When I was young Rippleside was a very popular beach for swimming and fishing. It was close to both North and West Geelong as well as Corio and Norlane. Rippleside is a small flat beach with a small jetty extending into the bay. It slopes slowly and has always been a safe swimming destination for Geelong.
I learned to swim at Rippleside Beach. Every Saturday morning parents would drop kids off at the beach and send us into the water under the eagle eyes of the instructors. I remember learning to do a torpedo which is face down in the water with arms outstretched in front while kicking frantically for propulsion. As long as you could hold your breath you knew you could swim. I still don’t remember learning anything but that technique. I do remember always having a thong floating close by to defend yourself from the red jellyfish that appeared in great numbers. I know of no-one who ever got stung, but better be safe than sorry.

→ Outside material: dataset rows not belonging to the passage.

(** X9.  In a scan that succeeds the initializer calls and registrations
    come device by device in the order of the result: for each returned
    device the call of its initializer, if the table has one, and right
    after it the registration of the filesystem the device holds, if it
    holds one, before the next entry is looked at. *)
Theorem read_mbr_binding_order (p : device W) (outs : out_params W)
    (w w' : W) (sector : list byte) :
  block_read p 512 0 w = ((512, sector), w') ->
  has_signature sector = true ->
  let o := read_mbr (Some p) outs w in
  filter is_binding_call (emitted o)
  = flat_map binding_calls_of (devices_of (fst (snd (value o)))).
Proof.
  intros Hread Hsig o. subst o.
  destruct (read_mbr_devices_of p outs w w' sector Hread Hsig)
    as (fsl & _ & _ & Hds & He).
  rewrite Hds, He. cbn [filter is_binding_call].
  rewrite filter_app, binding_slot_calls. cbn [filter is_binding_call].
  apply app_nil_r.
Qed.

End MbrFacts.

(** ** The theorems at work on the disk *)

Lemma read_mbr_decodes_table_witness :
  block_read (Collaborators := collaborators 512 sector_ext2) sda 512 0 0%nat
  = ((512, sector_ext2), 1%nat)
  /\ List.length sector_ext2 = 512%nat
  /\ (sector_byte sector_ext2 0x1FE = 0x55
      /\ sector_byte sector_ext2 0x1FF = 0xAA)
  /\ fst (value (scan 512 sector_ext2 (Some sda))) = 0.
Proof.
  split; [reflexivity |]. split; [reflexivity |].
  split; [split; reflexivity |].
  apply (proj1 (@read_mbr_decodes_table nat (collaborators 512 sector_ext2) sda ([], 0) 0%nat 1%nat
                  sector_ext2 eq_refl eq_refl)).
  split; reflexivity.
Defined.

Lemma read_mbr_block_size_witness :
  block_read (Collaborators := collaborators 512 sector_fat_other) sdb 512 0 0%nat
  = ((512, sector_fat_other), 1%nat)
  /\ has_signature sector_fat_other = true
  /\ In (Some (partition sdb sector_fat_other 3))
        (fst (snd (value (scan 512 sector_fat_other (Some sdb)))))
  /\ block_size (dev_bd (partition sdb sector_fat_other 3)) = 512.
Proof.
  assert (Hin : In (Some (partition sdb sector_fat_other 3))
                   (fst (snd (value (scan 512 sector_fat_other
                                          (Some sdb)))))).
  { vm_compute. right. left. reflexivity. }
  split; [reflexivity |]. split; [reflexivity |]. split; [exact Hin |].
  apply (proj1 (@read_mbr_block_size nat (collaborators 512 sector_fat_other) sdb ([], 0) 0%nat 1%nat
                  sector_fat_other (partition sdb sector_fat_other 3)
                  eq_refl eq_refl Hin)).
Defined.

Lemma mbr_read_delegates_witness :
  block_size sda_0_bd = block_size (dev_bd sda)
  /\ mbr_read sda_0_bd sda 2048 [x00] 512 5 0%nat
     = call_read sda [x00] 512 2053 0%nat.
Proof.
  split; [reflexivity |].
  apply (proj2 (@mbr_read_delegates nat sda_0_bd sda 2048 [x00] 512 5 0%nat
                  eq_refl)); vm_compute; congruence.
Defined.

Lemma mbr_read_block_size_differs_witness :
  block_size sda_0_bd <> block_size (dev_bd sdb)
  /\ mbr_read sda_0_bd sdb 2048 [x00] 512 5 0%nat
     = mk_outcome (-1, [x00]) 0%nat
         [ev_printf (msg_block_size_differs 512 4096)].
Proof.
  assert (H : block_size sda_0_bd <> block_size (dev_bd sdb))
    by (vm_compute; congruence).
  split; [exact H |].
  apply (proj1 (@mbr_read_block_size_differs nat sda_0_bd sdb 2048 [x00]
                  512 5 0%nat H)).
Defined.

Lemma mbr_read_wraps_witness :
  block_size sda_0_bd = block_size (dev_bd sda)
  /\ 0 <= 4294967295 < 2 ^ 32
  /\ 0 <= 2048 < 2 ^ 32
  /\ hd_error (emitted (mbr_read sda_0_bd sda 2048 [x00] 512 4294967295
                                 0%nat))
     = Some (ev_read sda 512 2047).
Proof.
  assert (H1 : 0 <= 4294967295 < 2 ^ 32) by (vm_compute; split; congruence).
  assert (H2 : 0 <= 2048 < 2 ^ 32) by (vm_compute; split; congruence).
  split; [reflexivity |]. split; [exact H1 |]. split; [exact H2 |].
  apply (proj1 (@mbr_read_wraps nat sda_0_bd sda 2048 [x00] 512 4294967295
                  0%nat eq_refl H1 H2)).
Defined.

Lemma read_mbr_failure_witness :
  fst (value (scan 100 sector_ext2 (Some sda))) <> 0
  /\ snd (value (scan 100 sector_ext2 (Some sda))) = ([], 0)
  /\ scan_fails (ext := collaborators 100 sector_ext2) (Some sda) 0%nat.
Proof.
  assert (H : fst (value (scan 100 sector_ext2 (Some sda))) <> 0)
    by (vm_compute; congruence).
  pose proof (@read_mbr_failure nat (collaborators 100 sector_ext2) (Some sda)
                ([], 0) 0%nat) as T.
  split; [exact H |]. split.
  - exact (proj1 (proj2 (proj2 T H))).
  - exact (proj1 (proj1 T) H).
Defined.

Lemma driver_binding_by_type_code_witness :
  type_code sector_fat_other 1 <> 0
  /\ In (type_code sector_fat_other 1)
        [0x01; 0x04; 0x06; 0x0B; 0x0C; 0x0E; 0x11; 0x14; 0x1B; 0x1C; 0x1E]
  /\ emitted (load_partition (ext := collaborators 512 sector_fat_other)
                sda sector_fat_other 1 (repeat None 4, 0) 0%nat)
     = [ev_fat_init (partition sda sector_fat_other 1);
        ev_vfs_register fat_fs].
Proof.
  assert (H : type_code sector_fat_other 1 <> 0) by (vm_compute; congruence).
  assert (Hin : In (type_code sector_fat_other 1)
                   [0x01; 0x04; 0x06; 0x0B; 0x0C; 0x0E; 0x11; 0x14; 0x1B;
                    0x1C; 0x1E]).
  { vm_compute. do 4 right. left. reflexivity. }
  split; [exact H |]. split; [exact Hin |].
  apply (proj1 (proj1 (@driver_binding_by_type_code nat (collaborators 512 sector_fat_other) sda
                         sector_fat_other 1 (repeat None 4) 0 0%nat H)
                      Hin)).
Defined.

If you liked fishing the Rippleside pier was a good place to throw in a line and was good for catching whiting. My brother and I found that the best bait to use was the bait that everyone else was using. No matter which bait we used the fish always seemed to prefer something different. One day out of desperation when no-one was around I stripped off naked, dove in and grabbed some muscles. The port authority turned up saying there was a complaint about nude bathing. Seriously they would have needed a telescope to see me from above the hill. Anyway they let me off and once again I left empty handed.
Although I grew up on the other side of Geelong, Eastern Beach was the best beach destination on Corio Bay. It had the large swimming pool, diving boards, floating platform and a very good kiosk. Better still it had a shark proof enclosure, lots of park land and was close to the city. I often rode my bike for a swim here.
The truth about the shark proof enclosure was that it wasn’t. As kids we used to take it in turns to dive down and swim under the rusted out barrier into the open bay nearly every time we visited. Still it made people feel safer to think a shark couldn’t get in. In the middle of the large pool was a platform with 4 slides going down into the water in each direction. They were steel, dry and got very hot so you tried to get on them as quick as you could while still wet.
It was in the deep end of the pool I had my first encounter with a person who was drowning. She and her brother had ridden to the pool with me and we were swimming fine until she realised she couldn’t touch the bottom. She panicked and started to sink. Heroically I swam over to help her. She grabbed me, pushed me under her to stay afloat, and I was in danger of drowning. I couldn’t break her grip so I sank to the bottom and she let go. I swam to the edge of the pool and insisted an older boy rescue her. He did and he was the hero.
Eastern Beach was an exciting place for a kid to visit and still has a lot to offer. If you are visiting Geelong or the Great Ocean Road do not miss out on the opportunity to enjoy it.
St Helens Beach is a popular swimming and fishing spot in Geelong. The beach is the furthest from the city heading back in the direction of Melbourne. The beach is at the base of steep, grassy banks that rise up to the houses above. There is a large park area that extends across the banks giving plenty of spaces for sprawling out with a picnic or sitting under the shady trees.
St Helens Beach has been popular with swimmers for decades. It is close proximity to Corio, North Geelong, Drumcondra and Norlane. There is a sandy beach for paddling or starting your swim at the shallow end or you can walk out the pier and pick what depth you want to start your swim. If you are into fishing you can throw a line out from the rocks that sweep along the bank away from the beach or launch your boat from the ramp.
Occasional concerts are held in the park with the most popular being on Australia Day. It is a very enjoyable place to sit and enjoy the festivities but don’t each to much as the walk back up the hill is very steep. Better still park in the carpark at the bottom and you can roll down afterwards. The beach has public toilets and a playground but no kiosk so take a drink and something to eat with you.